Living with a child with a long-term condition can result in challenges above usual parenting because of illness-specific demands. A critical evaluation of research exploring parents' experiences of living with a child with a long-term condition is timely because international health policy advocates that patients with long-term conditions become active collaborators in care decisions.

Methods

A rapid structured review was undertaken (January 1999–December 2009) in accordance with the United Kingdom Centre for Reviews and Dissemination guidance. Three data bases (MEDLINE, CINAHL, PSYCINFO) were searched and also hand searching of the Journal of Advanced Nursing and Child: Care, Health and Development. Primary research studies written in English language describing parents' experiences of living with a child with a long-term condition were included. Thematic analysis underpinned data synthesis. Quality appraisal involved assessing each study against predetermined criteria.

Results

Thirty-four studies met the inclusion criteria. The impact of living with a child with a long-term condition related to dealing with immediate concerns following the child's diagnosis and responding to the challenges of integrating the child's needs into family life.
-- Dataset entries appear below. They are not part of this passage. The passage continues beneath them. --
(* ===== verification/BlockingHttp.v ===== *)
(** * Blocking HTTP client (src/drivers/modules/HttpClient.h,
    src/drivers/modules/HttpClient.cpp)

    [CHttpClient], one request at a time over the easy interface of libcurl,
    which is an interface here.  No driver includes it any more; the
    drivers' client is AsyncHttp.v.  The function given to
    [setWriteCallback] belongs to the caller: what it does to the caller's
    buffer is part of [curl_easy_perform]. *)
From S2P Require Import Prelude.
From S2P Require Import CLib.
From S2P Require Import Exceptions.
From S2P Require Import Driver.

(** ** Definitions *)

(** *** libcurl *)

Definition CURLE_OK : Z := 0.

(** The options the client sets.  Pointers are numbers: a header list is
    the address [curl_slist_append] gave. *)
Inductive easy_option : Type :=
  | SSL_VERIFYPEER (verify : Z) | SSL_VERIFYHOST (verify : Z)
  | HTTPAUTH (type : ECAuth)
  | USERNAME (login : str) | PASSWORD (pass : str)
  | TIMEOUT_MS (timeout : Z) | NOSIGNAL (v : Z)
  | WRITEFUNCTION (fn : Z) | WRITEDATA (ptr : Z)
  | URL (url : str) | HTTPHEADER (list : Z) | ERRORBUFFER.

(** [curl_easy_perform] gives its code and what it wrote to the error
    buffer, if it wrote there. *)
Class CurlEasy (U : Type) : Type := {
  curl_global_init : U → U * Z;
  curl_easy_init : U → U * option Z;
  curl_easy_setopt : option Z → easy_option → U → U * Z;
  curl_slist_append : option Z → str → U → U * option Z;
  curl_slist_free_all : Z → U → U;
  curl_easy_cleanup : Z → U → U;
  curl_easy_perform : option Z → U → U * (Z * option str)
}.

(** *** The client *)

(** [CHttpClient::error] *)
Inductive error : Type := Error (what : str).

(** [CHttpClient]; [mErrBuffer] up to its NUL. *)
Record CHttpClient : Type := {
  mErrBuffer : str;
  mCtx : option Z;
  mHdrList : option Z
}.

Inductive ECReqCode : Type := FAIL | OK.

(** What a method works on: the static flag, the object and libcurl. *)
Record World (U : Type) : Type := {
  sInitialize : bool;
  client : CHttpClient;
  curl : U
}.
Arguments sInitialize {U} w.
Arguments client {U} w.
Arguments curl {U} w.
Arguments Build_World {U} sInitialize client curl.

Section BlockingHttp.
Context {U : Type} `{!CurlEasy U}.

Abbreviation S := (stM error (World U)).

(** [throw error(fmt)] *)
Definition throw_error {A} (fmt : str) : S A :=
  lift (match fmt_what fmt [] with Ret w => mthrow (Error w) | _ => Undef end).

Definition set_client (c : CHttpClient) : S unit :=
  modify (fun w => Build_World (sInitialize w) c (curl w)).

(** A call of libcurl. *)
Definition call {A} (f : U → U * A) : S A := fun w =>
  let '(u, a) := f (curl w) in (Build_World (sInitialize w) (client w) u, Ret a).

Definition setopt (o : easy_option) : S bool :=
  w ← get;
  rc ← call (curl_easy_setopt (mCtx (client w)) o);
  mret (rc =? CURLE_OK)%Z.

(** [setopt(a) || setopt(b)]: the options in their order, up to the first
    that is refused. *)
Fixpoint setopt_all (os : list easy_option) : S bool :=
  match os with
  | [] => mret true
  | o :: os => ok ← setopt o; if (ok : bool) then setopt_all os else mret false
  end.

(** [if (...) throw error(fmt)] *)
Definition setopts (os : list easy_option) (fmt : str) : S unit :=
  ok ← setopt_all os;
  if (ok : bool) then mret tt else throw_error fmt.

(** [CHttpClient::CHttpClient] *)
Definition construct : S unit :=
  set_client {| mErrBuffer := []; mCtx := None; mHdrList := None |};;
  w ← get;
  when (negb (sInitialize w))
    (rc ← call curl_global_init;
     if negb (rc =? 0)%Z then throw_error #"global environment initializing error"
     else modify (fun w => Build_World true (client w) (curl w)));;
  ctx ← call curl_easy_init;
  set_client {| mErrBuffer := []; mCtx := ctx; mHdrList := None |};;
  match ctx with
  | None => throw_error #"context creation error"
  | Some _ => mret tt
  end.

(** [CHttpClient::~CHttpClient] *)
Definition destroy : S unit :=
  w ← get;
  match mHdrList (client w) with
  | Some l => call (fun u => (curl_slist_free_all l u, tt))
  | None => mret tt
  end;;
  match mCtx (client w) with
  | Some h => call (fun u => (curl_easy_cleanup h u, tt))
  | None => mret tt
  end.

Definition setSSLVerification (onoff : bool) : S unit :=
  let verify := if onoff then 2%Z else 0%Z in
  setopts [SSL_VERIFYPEER verify; SSL_VERIFYHOST verify] #"SSL verification option error".

Definition setAuthType (type : ECAuth) : S unit :=
  setopts [HTTPAUTH type] #"authorization type handling error".

Definition setAuthData (login pass : str) : S unit :=
  setopts [USERNAME login; PASSWORD pass] #"authorization data error".

(** The overload for [std::string]. *)
Definition setAuthData_string (login pass : str) : S unit := setAuthData (c_str login) (c_str pass).

(** [timeout] is a [uint32_t]. *)
Definition setTimeout (timeout : Z) : S unit :=
  setopts [TIMEOUT_MS timeout; NOSIGNAL 1] #"set up timeout value error".

Definition setHeader (header : str) : S unit :=
  w ← get;
  hdrList ← call (curl_slist_append (mHdrList (client w)) header);
  match hdrList with
  | None => throw_error #"error appending header to request"
  | Some l => set_client {| mErrBuffer := mErrBuffer (client w); mCtx := mCtx (client w);
                            mHdrList := Some l |}
  end.

Definition setHeader_string (header : str) : S unit := setHeader (c_str header).

Definition setWriteCallback (fn ptr : Z) : S unit :=
  setopts [WRITEFUNCTION fn; WRITEDATA ptr] #"initializing write callback data error".

Definition getErrorStr (w : World U) : str := mErrBuffer (client w).

Definition perform (url : str) : S ECReqCode :=
  setopts [URL url] #"URL processing error";;
  w ← get;
  match mHdrList (client w) with
  | Some l => setopts [HTTPHEADER l] #"headers processing error"
  | None => mret tt
  end;;
  setopts [ERRORBUFFER] #"error buffer initializing error";;
  '(rc, text) ← call (curl_easy_perform (mCtx (client w)));
  set_client {| mErrBuffer := default (mErrBuffer (client w)) text; mCtx := mCtx (client w);
                mHdrList := mHdrList (client w) |};;
  mret (if (rc =? CURLE_OK)%Z then OK else FAIL).

Definition perform_string (url : str) : S ECReqCode := perform (c_str url).

(** *** The lives of clients *)

Inductive use : Type :=
  | UseSSL (onoff : bool) | UseAuthType (type : ECAuth) | UseAuthData (login pass : str)
  | UseTimeout (timeout : Z) | UseHeader (header : str) | UseCallback (fn ptr : Z)
  | UsePerform (url : str).

Definition run_use (m : use) : S unit :=
  match m with
  | UseSSL onoff => setSSLVerification onoff
  | UseAuthType type => setAuthType type
  | UseAuthData login pass => setAuthData login pass
  | UseTimeout timeout => setTimeout timeout
  | UseHeader header => setHeader header
  | UseCallback fn ptr => setWriteCallback fn ptr
  | UsePerform url => perform url;; mret tt
  end.

(** A caller that makes the calls and drops what they throw. *)
Fixpoint run_uses (ms : list use) : S unit :=
  match ms with
  | [] => mret tt
  | m :: ms => stM_catch (run_use m) (fun _ => mret tt);; run_uses ms
  end.

(** A client from its constructor, which may throw, to its destructor. *)
Definition life (ms : list use) : S unit :=
  stM_catch (construct;; run_uses ms;; destroy) (fun _ => mret tt).

Fixpoint lives (l : list (list use)) : S unit :=
  match l with [] => mret tt | ms :: l => life ms;; lives l end.

(** ** What libcurl promises *)

(** libcurl as its client sees it: how often it was initialised, the handles
    with the options they have (the last one first), and the header lists. *)
Record View : Type := {
  globals : nat;
  handles : gmap Z (list easy_option);
  lists : gmap Z (list str)
}.

Definition with_handles (m : gmap Z (list easy_option)) (v : View) : View :=
  {| globals := globals v; handles := m; lists := lists v |}.
Definition with_lists (m : gmap Z (list str)) (v : View) : View :=
  {| globals := globals v; handles := handles v; lists := m |}.

Class EasyLaws (view : U → View) : Prop := {
  global_init_law u u' rc : curl_global_init u = (u', rc) →
    handles (view u') = handles (view u) ∧ lists (view u') = lists (view u) ∧
    globals (view u') = if (rc =? 0)%Z then 1 + globals (view u) else globals (view u);
  easy_init_law u u' h : curl_easy_init u = (u', h) →
    match h with
    | Some h => handles (view u) !! h = None ∧ view u' = with_handles (<[h := []]> (handles (view u))) (view u)
    | None => view u' = view u
    end;
  setopt_law h o os u u' rc : handles (view u) !! h = Some os →
    curl_easy_setopt (Some h) o u = (u', rc) →
    view u' = if (rc =? CURLE_OK)%Z then with_handles (<[h := o :: os]> (handles (view u))) (view u)
              else view u;
  append_law l hs header u u' l' :
    match l with Some l => lists (view u) !! l = Some hs | None => hs = [] end →
    curl_slist_append l header u = (u', l') →
    match l' with
    | None => view u' = view u
    | Some l' =>
        let rest := match l with Some l => delete l (lists (view u)) | None => lists (view u) end in
        rest !! l' = None ∧ view u' = with_lists (<[l' := hs ++ [header]]> rest) (view u)
    end;
  free_law l u : is_Some (lists (view u) !! l) →
    view (curl_slist_free_all l u) = with_lists (delete l (lists (view u))) (view u);
  cleanup_law h u : is_Some (handles (view u) !! h) →
    view (curl_easy_cleanup h u) = with_handles (delete h (handles (view u))) (view u);
  perform_law h u u' r : is_Some (handles (view u) !! h) →
    curl_easy_perform (Some h) u = (u', r) → view u' = view u
}.

(** ** Lemmas *)

Context (view : U → View) `{!EasyLaws view}.

(** A client whose handle has the options [os], whose header list has the
    headers [hs], and beside which libcurl is as in [v]. *)
Definition owns (v : View) (os : list easy_option) (hs : list str) (w : World U) : Prop :=
  globals (view (curl w)) = globals v ∧
  match mCtx (client w) with
  | Some h => handles v !! h = None ∧ handles (view (curl w)) = <[h := os]> (handles v)
  | None => False
  end ∧
  match mHdrList (client w) with
  | Some l => lists v !! l = None ∧ lists (view (curl w)) = <[l := hs]> (lists v)
  | None => hs = [] ∧ lists (view (curl w)) = lists v
  end.

(** The static flag is kept, and so is the client. *)
Definition steady (w w' : World U) : Prop := client w' = client w ∧ sInitialize w' = sInitialize w.

Lemma wp_throw_error {A} fmt w (P : A → World U → Prop) (X : error → World U → Prop) :
  no_nul fmt → "%"%char ∉ fmt → X (Error fmt) w → wp (throw_error fmt) w P X.
Proof. intros. unfold throw_error. by rewrite fmt_what_plain. Qed.

Lemma wp_setopt o v os hs w (P : bool → World U → Prop) (X : error → World U → Prop) :
  owns v os hs w →
  (∀ (ok : bool) w', steady w w' → owns v (if ok then o :: os else os) hs w' → P ok w') →
  wp (setopt o) w P X.
Proof.
  intros (Hg & Hh & Hl) HP. unfold setopt. apply wp_bind. cbn.
  unfold wp, call. rewrite stM_bind_eq. cbn. destruct w as [i [e [h|] l] u]; cbn in *; [|done].
  destruct (curl_easy_setopt (Some h) o u) as [u' rc] eqn:E. cbn.
  destruct Hh as [Hf Hh]. pose proof (setopt_law h o os u u' rc) as Hs.
  rewrite Hh, lookup_insert_eq in Hs. specialize (Hs eq_refl E).
  apply HP; [done|]. unfold owns. cbn. rewrite Hs.
  destruct (rc =? CURLE_OK)%Z; cbn; rewrite ?insert_insert_eq; done.
Qed.

Lemma steady_trans w1 w2 w3 : steady w1 w2 → steady w2 w3 → steady w1 w3.
Proof. unfold steady. intuition congruence. Qed.

Lemma wp_setopt_all new v os hs w (P : bool → World U → Prop) (X : error → World U → Prop) :
  owns v os hs w →
  (∀ ok os' w', steady w w' → owns v os' hs w' → (ok = true → os' = rev new ++ os) → P ok w') →
  wp (setopt_all new) w P X.
Proof.
  revert os w P. induction new as [|o new IH]; intros os w P Ho HP; cbn [setopt_all].
  { by apply (HP true os w). }
  apply wp_bind, (wp_setopt o v os hs w); [done|]. intros ok w2 Hst Ho2.
  destruct ok; [|by apply (HP false os)].
  apply (IH (o :: os)); [done|]. intros ok os' w3 Hst3 Ho3 Hok.
  apply (HP ok os'); [by eapply steady_trans|done|]. intros E. rewrite Hok by done.
  cbn. by rewrite <- app_assoc.
Qed.

Lemma wp_setopts new fmt v os hs w (P : unit → World U → Prop) (X : error → World U → Prop) :
  no_nul fmt → "%"%char ∉ fmt → owns v os hs w →
  (∀ w', steady w w' → owns v (rev new ++ os) hs w' → P tt w') →
  (∀ os' w', steady w w' → owns v os' hs w' → X (Error fmt) w') →
  wp (setopts new fmt) w P X.
Proof.
  intros Hn Hp Ho HP HX. unfold setopts. apply wp_bind, (wp_setopt_all new v os hs w); [done|].
  intros [] os' w' Hst Ho' Hok; [|apply wp_throw_error; by eauto].
  rewrite (Hok eq_refl) in Ho'. by apply HP.
Qed.

(** What every call leaves to the next one, whatever it throws. *)
Definition lives_on (v : View) (w : World U) (w' : World U) : Prop :=
  sInitialize w' = sInitialize w ∧ ∃ os hs, owns v os hs w'.

Lemma steady_on v os hs w w' : steady w w' → owns v os hs w' → lives_on v w w'.
Proof. intros [_ Hi] Ho. split; [done|]. by exists os, hs. Qed.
Parents' perceived they are not always supported in their quest for information and forming effective relationships with health-care professionals can be stressful. Although having ultimate responsibility for their child's health can be overwhelming, parents developed considerable expertise in managing their child's condition.

Conclusion

Parents' accounts suggest they not always supported in their role as manager for their child's long-term condition and their expertise, and contribution to care is not always valued.